UM DE VOCÊS DEVE FICAR



   Como se sabe, todas as formas orgânicas na Terra têm a sua base de existência e sustentação essenciais graças à água. Sem esta substância transparente e inodora não há vida. E água no sistema solar é o que não falta. Ganimedes, por exemplo, uma das luas de Júpiter, tem 34 vezes mais água do que o nosso planeta. Mas você consegue imaginar todo um bioma de formas de vida baseado em outra substância completamente distinta da nossa?   
  Minha imaginação corria solta sobre isso enquanto contemplava a grandiosidade de Saturno e seus inconfundíveis anéis de detritos. Embora a espessa atmosfera de Titã não permitisse uma visão límpida do gigante gasoso, eu gostava de olhar aquele cenário fantástico do qual ainda não me acostumara depois de duas semanas trabalhando naquele território inóspito.
   — Vocês já conseguiram encontrar o local de onde estes sinais de radiação eletromagnética estão sendo emitidos? – perguntou Jota Alves, o Cientista Sênior, através do comunicador interno dos nossos capacetes.
   — Ainda não, chefe – respondeu Gabriel já a demonstrar um pouco de impaciência por caminhar em solo lamacento de metano, com pouca visibilidade. O traje térmico acolchoado, essencial para fazer frente à letal temperatura média de 180 graus abaixo de zero, não trazia o conforto desejado.
   Titã, uma das luas de Saturno, é o único outro corpo celeste no Sistema Solar a reunir semelhanças com a Terra no que diz respeito à atmosfera e líquido em seus rios, mares ou lagos imensos. A superfície é coberta por dunas de hidrocarboneto, parecidos com grãos da cor de café. Aglomerados de Rochas de água congelada são encontrados em meio às grandes vastidões planas.
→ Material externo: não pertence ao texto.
(** The free flags after the call: all descriptors are unused. *)
Definition virtio_disk_init : M vinit (list bool) :=
  let! magic := R VIRTIO_MMIO_MAGIC_VALUE in
  let! version := R VIRTIO_MMIO_VERSION in
  let! device := R VIRTIO_MMIO_DEVICE_ID in
  let! vendor := R VIRTIO_MMIO_VENDOR_ID in
  if negb (magic =? 0x74726976) || negb (version =? 2) || negb (device =? 2) || negb (vendor =? 0x554d4551)
  then panic "could not find virtio disk"
  else
    let status := 0 in
    set_R VIRTIO_MMIO_STATUS status ;;;
    let status := Z.lor status VIRTIO_CONFIG_S_ACKNOWLEDGE in
    set_R VIRTIO_MMIO_STATUS status ;;;
    let status := Z.lor status VIRTIO_CONFIG_S_DRIVER in
    set_R VIRTIO_MMIO_STATUS status ;;;
    let! features := R VIRTIO_MMIO_DEVICE_FEATURES in
    set_R VIRTIO_MMIO_DRIVER_FEATURES (driver_features features) ;;;
    let status := Z.lor status VIRTIO_CONFIG_S_FEATURES_OK in
    set_R VIRTIO_MMIO_STATUS status ;;;
    let! status := R VIRTIO_MMIO_STATUS in
    if Z.land status VIRTIO_CONFIG_S_FEATURES_OK =? 0 then panic "virtio disk FEATURES_OK unset"
    else
      set_R VIRTIO_MMIO_QUEUE_SEL 0 ;;;
      let! ready := R VIRTIO_MMIO_QUEUE_READY in
      if negb (ready =? 0) then panic "virtio disk should not be ready"
      else
        let! max := R VIRTIO_MMIO_QUEUE_NUM_MAX in
        if max =? 0 then panic "virtio disk has no queue 0"
        else if max <? NUM then panic "virtio disk max queue too short"
        else
          let! pdesc := ikalloc in
          let! pavail := ikalloc in
          let! pused := ikalloc in
          if (pdesc =? 0) || (pavail =? 0) || (pused =? 0) then panic "virtio disk kalloc"
          else
            izero pdesc ;;;
            izero pavail ;;;
            izero pused ;;;
            set_R VIRTIO_MMIO_QUEUE_NUM NUM ;;;
            set_R VIRTIO_MMIO_QUEUE_DESC_LOW pdesc ;;;
            set_R VIRTIO_MMIO_QUEUE_DESC_HIGH (Z.shiftr pdesc 32) ;;;
            set_R VIRTIO_MMIO_DRIVER_DESC_LOW pavail ;;;
            set_R VIRTIO_MMIO_DRIVER_DESC_HIGH (Z.shiftr pavail 32) ;;;
            set_R VIRTIO_MMIO_DEVICE_DESC_LOW pused ;;;
            set_R VIRTIO_MMIO_DEVICE_DESC_HIGH (Z.shiftr pused 32) ;;;
            set_R VIRTIO_MMIO_QUEUE_READY 1 ;;;
            let free := replicate (Z.to_nat NUM) true in
            let status := Z.lor status VIRTIO_CONFIG_S_DRIVER_OK in
            set_R VIRTIO_MMIO_STATUS status ;;;
            kret free.
End Init.

(** The driver after initialisation: the queue pages and the globals are zero. *)
Definition vboot (sec : Z -> list Z) (bufs : Z -> vbuf) (free : list bool) : vworld :=
  VWorld (Disk (replicate 8 (Desc ANull 0 0 0)) 0 (replicate 8 0) 0 (replicate 8 0) free 0
            (replicate 8 (Info None 0)) (replicate 8 (Req 0 0 0)) bufs ∅) sec 0 [] ∅ false.

(** ** An atomic disk *)

(** A call is made, carried out at one instant, and returns. *)
Inductive acall : Type := ACalled (write : bool) | ADone (write : bool).

Record adisk : Type := ADisk {
  a_block : Z -> list Z;
  a_buf : Z -> Z * list Z;
  a_call : Z -> option acall
}.

(** Equality up to what can be looked up. *)
Definition same_call_but (a a' : adisk) (b : Z) (c : option acall) : Prop :=
  forall x, a_call a' x = if x =? b then c else a_call a x.
Definition same_bufs (a a' : adisk) : Prop := forall c, a_buf a' c = a_buf a c.
Definition same_blocks (a a' : adisk) : Prop := forall n, 0 <= n < 2 ^ 31 -> a_block a' n = a_block a n.

Inductive astep (a a' : adisk) : Prop :=
| a_client b :
    a_call a b = None -> (forall c, c <> b -> a_buf a' c = a_buf a c) ->
    same_blocks a a' -> (forall x, a_call a' x = a_call a x) -> astep a a'
| a_start b write :
    a_call a b = None -> same_call_but a a' b (Some (ACalled write)) ->
    same_bufs a a' -> same_blocks a a' -> astep a a'
| a_write b :
    a_call a b = Some (ACalled true) -> same_call_but a a' b (Some (ADone true)) -> same_bufs a a' ->
    (forall n, 0 <= n < 2 ^ 31 ->
       a_block a' n = if n =? (a_buf a b).1 then (a_buf a b).2 else a_block a n) -> astep a a'
| a_read b :
    a_call a b = Some (ACalled false) -> same_call_but a a' b (Some (ADone false)) -> same_blocks a a' ->
    (forall c, a_buf a' c = if c =? b then ((a_buf a b).1, a_block a (a_buf a b).1) else a_buf a c) ->
    astep a a'
| a_return b write :
    a_call a b = Some (ADone write) -> same_call_but a a' b None ->
    same_bufs a a' -> same_blocks a a' -> astep a a'
| a_stutter :
    (forall x, a_call a' x = a_call a x) -> same_bufs a a' -> same_blocks a a' -> astep a a'.

(** The atomic disk that the driver and the device present.  The device has
    carried out a request exactly when its status is 0. *)
Definition call_of (w : vworld) (b : Z) : option acall :=
  match calls w !! b with
  | None => None
  | Some (Want write) => Some (ACalled write)
  | Some (Wait write h) =>
      match zget (info (vd w)) h with
      | Some x => Some (if info_status x =? 0 then ADone write else ACalled write)
      | None => None
      end
  end.

Definition abs_disk (w : vworld) : adisk :=
  ADisk (fun n => sec w (2 * n) ++ sec w (2 * n + 1))
    (fun b => (vb_blockno (bufs (vd w) b), vb_data (bufs (vd w) b)))
    (call_of w).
  Podemos constatar por lá bem menos crateras, ou montanhas gigantes, se comparados às outras luas e planetas. Nossa equipe de cientistas viera até o satélite saturniano para estudar estas características únicas.
   No entanto, assim que a nossa nave pousou e se transmutou na estação de pesquisa, um fenômeno extraordinário ocorreu: um sinal eletromagnético potente, apesar da espessa atmosfera, começou a ser emitido de algum lugar de Titã em direção à vastidão do espaço. No mesmo instante, as nossas comunicações com a Terra foram interrompidas. Depois de muitos debates, chegamos à conclusão de que havíamos, provavelmente, acionado algum tipo de alerta interestelar para “alguém” lá fora.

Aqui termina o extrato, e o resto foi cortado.